Records for the exercise Start Marker

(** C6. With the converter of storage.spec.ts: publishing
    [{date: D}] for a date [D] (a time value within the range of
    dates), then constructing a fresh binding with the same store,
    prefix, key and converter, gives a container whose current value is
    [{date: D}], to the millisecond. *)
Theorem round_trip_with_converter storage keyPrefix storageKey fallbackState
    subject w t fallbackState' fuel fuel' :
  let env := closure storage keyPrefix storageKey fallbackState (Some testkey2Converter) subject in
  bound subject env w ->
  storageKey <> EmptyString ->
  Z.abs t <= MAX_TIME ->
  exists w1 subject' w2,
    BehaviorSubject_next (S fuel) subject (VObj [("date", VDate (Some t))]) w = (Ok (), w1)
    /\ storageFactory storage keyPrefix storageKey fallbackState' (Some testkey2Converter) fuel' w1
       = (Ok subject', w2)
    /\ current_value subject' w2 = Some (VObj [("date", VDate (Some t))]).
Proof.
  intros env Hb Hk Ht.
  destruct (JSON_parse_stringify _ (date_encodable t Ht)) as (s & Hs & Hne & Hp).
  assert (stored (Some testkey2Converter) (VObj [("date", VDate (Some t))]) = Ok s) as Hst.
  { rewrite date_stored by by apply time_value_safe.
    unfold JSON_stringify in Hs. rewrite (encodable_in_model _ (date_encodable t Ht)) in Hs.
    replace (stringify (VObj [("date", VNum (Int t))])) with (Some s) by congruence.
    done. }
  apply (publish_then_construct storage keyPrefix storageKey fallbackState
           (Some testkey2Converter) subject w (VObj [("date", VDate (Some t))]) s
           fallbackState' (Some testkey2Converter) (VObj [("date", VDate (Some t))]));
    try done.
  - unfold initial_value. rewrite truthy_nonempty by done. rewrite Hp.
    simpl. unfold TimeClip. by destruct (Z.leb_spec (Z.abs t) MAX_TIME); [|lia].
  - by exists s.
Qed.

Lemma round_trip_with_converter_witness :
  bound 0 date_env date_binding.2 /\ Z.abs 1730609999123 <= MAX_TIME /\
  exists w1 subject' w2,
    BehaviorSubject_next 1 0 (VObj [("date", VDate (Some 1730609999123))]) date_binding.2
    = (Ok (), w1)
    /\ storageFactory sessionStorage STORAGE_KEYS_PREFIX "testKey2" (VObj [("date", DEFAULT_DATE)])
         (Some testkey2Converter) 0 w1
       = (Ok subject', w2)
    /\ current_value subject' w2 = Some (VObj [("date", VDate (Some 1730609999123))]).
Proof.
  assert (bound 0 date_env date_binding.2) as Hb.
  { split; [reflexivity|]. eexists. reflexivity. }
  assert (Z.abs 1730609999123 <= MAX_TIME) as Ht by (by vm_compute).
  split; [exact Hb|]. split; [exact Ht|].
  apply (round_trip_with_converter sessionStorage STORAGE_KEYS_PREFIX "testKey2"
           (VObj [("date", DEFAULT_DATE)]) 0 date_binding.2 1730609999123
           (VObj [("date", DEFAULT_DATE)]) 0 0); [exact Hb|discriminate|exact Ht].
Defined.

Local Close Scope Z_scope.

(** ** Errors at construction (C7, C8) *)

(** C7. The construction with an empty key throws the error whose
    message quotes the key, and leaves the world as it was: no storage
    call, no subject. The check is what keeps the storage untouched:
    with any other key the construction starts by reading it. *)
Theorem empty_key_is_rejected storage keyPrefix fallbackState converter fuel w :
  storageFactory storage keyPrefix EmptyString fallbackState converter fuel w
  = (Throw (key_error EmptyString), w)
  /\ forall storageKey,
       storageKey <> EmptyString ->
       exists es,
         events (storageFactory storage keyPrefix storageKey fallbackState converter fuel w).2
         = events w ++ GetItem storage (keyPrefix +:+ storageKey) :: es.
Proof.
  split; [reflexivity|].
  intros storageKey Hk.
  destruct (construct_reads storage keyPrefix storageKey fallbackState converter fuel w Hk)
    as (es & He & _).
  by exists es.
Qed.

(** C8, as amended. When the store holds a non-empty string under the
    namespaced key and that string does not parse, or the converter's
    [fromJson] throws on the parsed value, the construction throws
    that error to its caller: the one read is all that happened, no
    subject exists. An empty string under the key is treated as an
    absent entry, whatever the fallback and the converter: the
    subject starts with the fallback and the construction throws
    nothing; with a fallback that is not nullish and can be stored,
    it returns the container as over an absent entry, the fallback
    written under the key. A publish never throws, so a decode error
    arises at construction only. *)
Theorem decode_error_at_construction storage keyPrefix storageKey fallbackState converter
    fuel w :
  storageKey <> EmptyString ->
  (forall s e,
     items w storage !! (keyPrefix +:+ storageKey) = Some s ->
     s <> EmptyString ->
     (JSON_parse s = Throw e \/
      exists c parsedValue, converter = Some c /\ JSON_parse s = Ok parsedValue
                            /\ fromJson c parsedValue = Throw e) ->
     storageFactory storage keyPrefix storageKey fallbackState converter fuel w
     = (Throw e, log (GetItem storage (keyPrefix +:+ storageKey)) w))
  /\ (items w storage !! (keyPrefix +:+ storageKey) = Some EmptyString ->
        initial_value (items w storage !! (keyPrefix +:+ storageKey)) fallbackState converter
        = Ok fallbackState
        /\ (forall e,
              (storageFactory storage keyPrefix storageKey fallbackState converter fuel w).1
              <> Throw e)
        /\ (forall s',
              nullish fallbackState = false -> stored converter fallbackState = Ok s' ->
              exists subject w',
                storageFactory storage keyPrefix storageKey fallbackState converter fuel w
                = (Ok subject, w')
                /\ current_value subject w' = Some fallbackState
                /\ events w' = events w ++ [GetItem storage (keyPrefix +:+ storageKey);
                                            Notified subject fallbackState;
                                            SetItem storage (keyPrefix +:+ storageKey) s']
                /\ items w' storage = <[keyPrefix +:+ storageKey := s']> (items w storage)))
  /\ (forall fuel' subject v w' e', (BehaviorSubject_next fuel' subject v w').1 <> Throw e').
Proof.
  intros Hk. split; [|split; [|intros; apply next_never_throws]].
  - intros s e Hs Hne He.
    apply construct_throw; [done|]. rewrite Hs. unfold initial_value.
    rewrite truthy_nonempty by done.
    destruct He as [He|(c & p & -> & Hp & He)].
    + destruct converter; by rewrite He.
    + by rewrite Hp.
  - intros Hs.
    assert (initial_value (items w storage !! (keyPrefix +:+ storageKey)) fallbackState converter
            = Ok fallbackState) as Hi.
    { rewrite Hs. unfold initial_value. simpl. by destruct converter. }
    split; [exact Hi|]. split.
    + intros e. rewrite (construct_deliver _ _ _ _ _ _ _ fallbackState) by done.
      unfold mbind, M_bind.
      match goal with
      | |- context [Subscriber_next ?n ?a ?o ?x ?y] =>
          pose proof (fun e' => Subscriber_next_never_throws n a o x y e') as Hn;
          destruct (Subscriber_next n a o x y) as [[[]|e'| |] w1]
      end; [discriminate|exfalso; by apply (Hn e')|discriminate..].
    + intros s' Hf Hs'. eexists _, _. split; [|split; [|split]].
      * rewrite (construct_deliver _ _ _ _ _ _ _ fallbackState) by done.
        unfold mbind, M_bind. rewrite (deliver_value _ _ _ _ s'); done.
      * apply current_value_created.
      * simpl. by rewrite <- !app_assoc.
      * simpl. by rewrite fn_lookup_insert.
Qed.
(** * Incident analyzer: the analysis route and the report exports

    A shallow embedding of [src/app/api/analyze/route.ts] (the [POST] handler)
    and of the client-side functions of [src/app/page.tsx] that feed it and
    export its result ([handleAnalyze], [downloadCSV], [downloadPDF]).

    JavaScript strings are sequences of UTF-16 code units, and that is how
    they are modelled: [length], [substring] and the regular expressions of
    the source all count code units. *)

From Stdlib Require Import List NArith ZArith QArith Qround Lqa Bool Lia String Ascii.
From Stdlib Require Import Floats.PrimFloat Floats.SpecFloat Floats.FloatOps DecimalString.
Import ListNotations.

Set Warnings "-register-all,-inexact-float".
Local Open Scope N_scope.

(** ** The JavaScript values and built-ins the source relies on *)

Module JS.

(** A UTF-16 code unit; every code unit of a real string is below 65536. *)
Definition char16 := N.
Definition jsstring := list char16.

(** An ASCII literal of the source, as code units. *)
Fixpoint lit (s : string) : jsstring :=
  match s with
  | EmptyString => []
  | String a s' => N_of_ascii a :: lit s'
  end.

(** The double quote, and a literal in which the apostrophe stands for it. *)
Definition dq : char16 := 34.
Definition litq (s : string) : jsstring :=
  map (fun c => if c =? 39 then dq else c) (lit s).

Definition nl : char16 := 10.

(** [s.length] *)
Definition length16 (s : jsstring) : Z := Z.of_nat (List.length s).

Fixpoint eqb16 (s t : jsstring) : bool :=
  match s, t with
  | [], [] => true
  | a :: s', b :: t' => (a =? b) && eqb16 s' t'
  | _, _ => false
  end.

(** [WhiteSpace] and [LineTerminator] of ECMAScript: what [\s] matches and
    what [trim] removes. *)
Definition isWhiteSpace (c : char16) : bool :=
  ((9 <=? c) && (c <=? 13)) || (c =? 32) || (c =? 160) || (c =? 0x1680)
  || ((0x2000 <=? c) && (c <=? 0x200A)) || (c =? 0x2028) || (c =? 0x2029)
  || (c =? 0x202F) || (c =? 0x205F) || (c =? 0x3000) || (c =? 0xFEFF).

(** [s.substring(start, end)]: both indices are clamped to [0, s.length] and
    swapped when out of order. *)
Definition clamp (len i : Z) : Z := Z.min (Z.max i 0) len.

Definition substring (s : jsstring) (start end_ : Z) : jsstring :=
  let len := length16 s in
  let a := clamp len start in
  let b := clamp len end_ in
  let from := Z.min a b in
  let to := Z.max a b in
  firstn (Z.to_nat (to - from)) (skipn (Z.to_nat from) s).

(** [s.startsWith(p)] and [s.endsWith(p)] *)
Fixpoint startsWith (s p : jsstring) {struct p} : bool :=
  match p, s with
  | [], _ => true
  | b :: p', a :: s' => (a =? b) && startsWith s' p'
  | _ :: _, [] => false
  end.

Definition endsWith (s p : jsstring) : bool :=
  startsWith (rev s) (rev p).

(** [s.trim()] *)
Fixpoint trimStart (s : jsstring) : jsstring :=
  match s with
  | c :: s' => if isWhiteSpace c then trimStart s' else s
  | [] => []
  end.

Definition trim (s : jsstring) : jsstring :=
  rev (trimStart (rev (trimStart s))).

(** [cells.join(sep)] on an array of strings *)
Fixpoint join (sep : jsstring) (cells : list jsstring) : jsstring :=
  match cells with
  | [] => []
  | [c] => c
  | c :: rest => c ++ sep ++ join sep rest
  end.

Records for the exercise End Marker

What the task asks: Where a line above holds the word "trimStart", copy it.

Task output:
Fixpoint trimStart (s : jsstring) : jsstring :=
  | c :: s' => if isWhiteSpace c then trimStart s' else s
  rev (trimStart (rev (trimStart s))).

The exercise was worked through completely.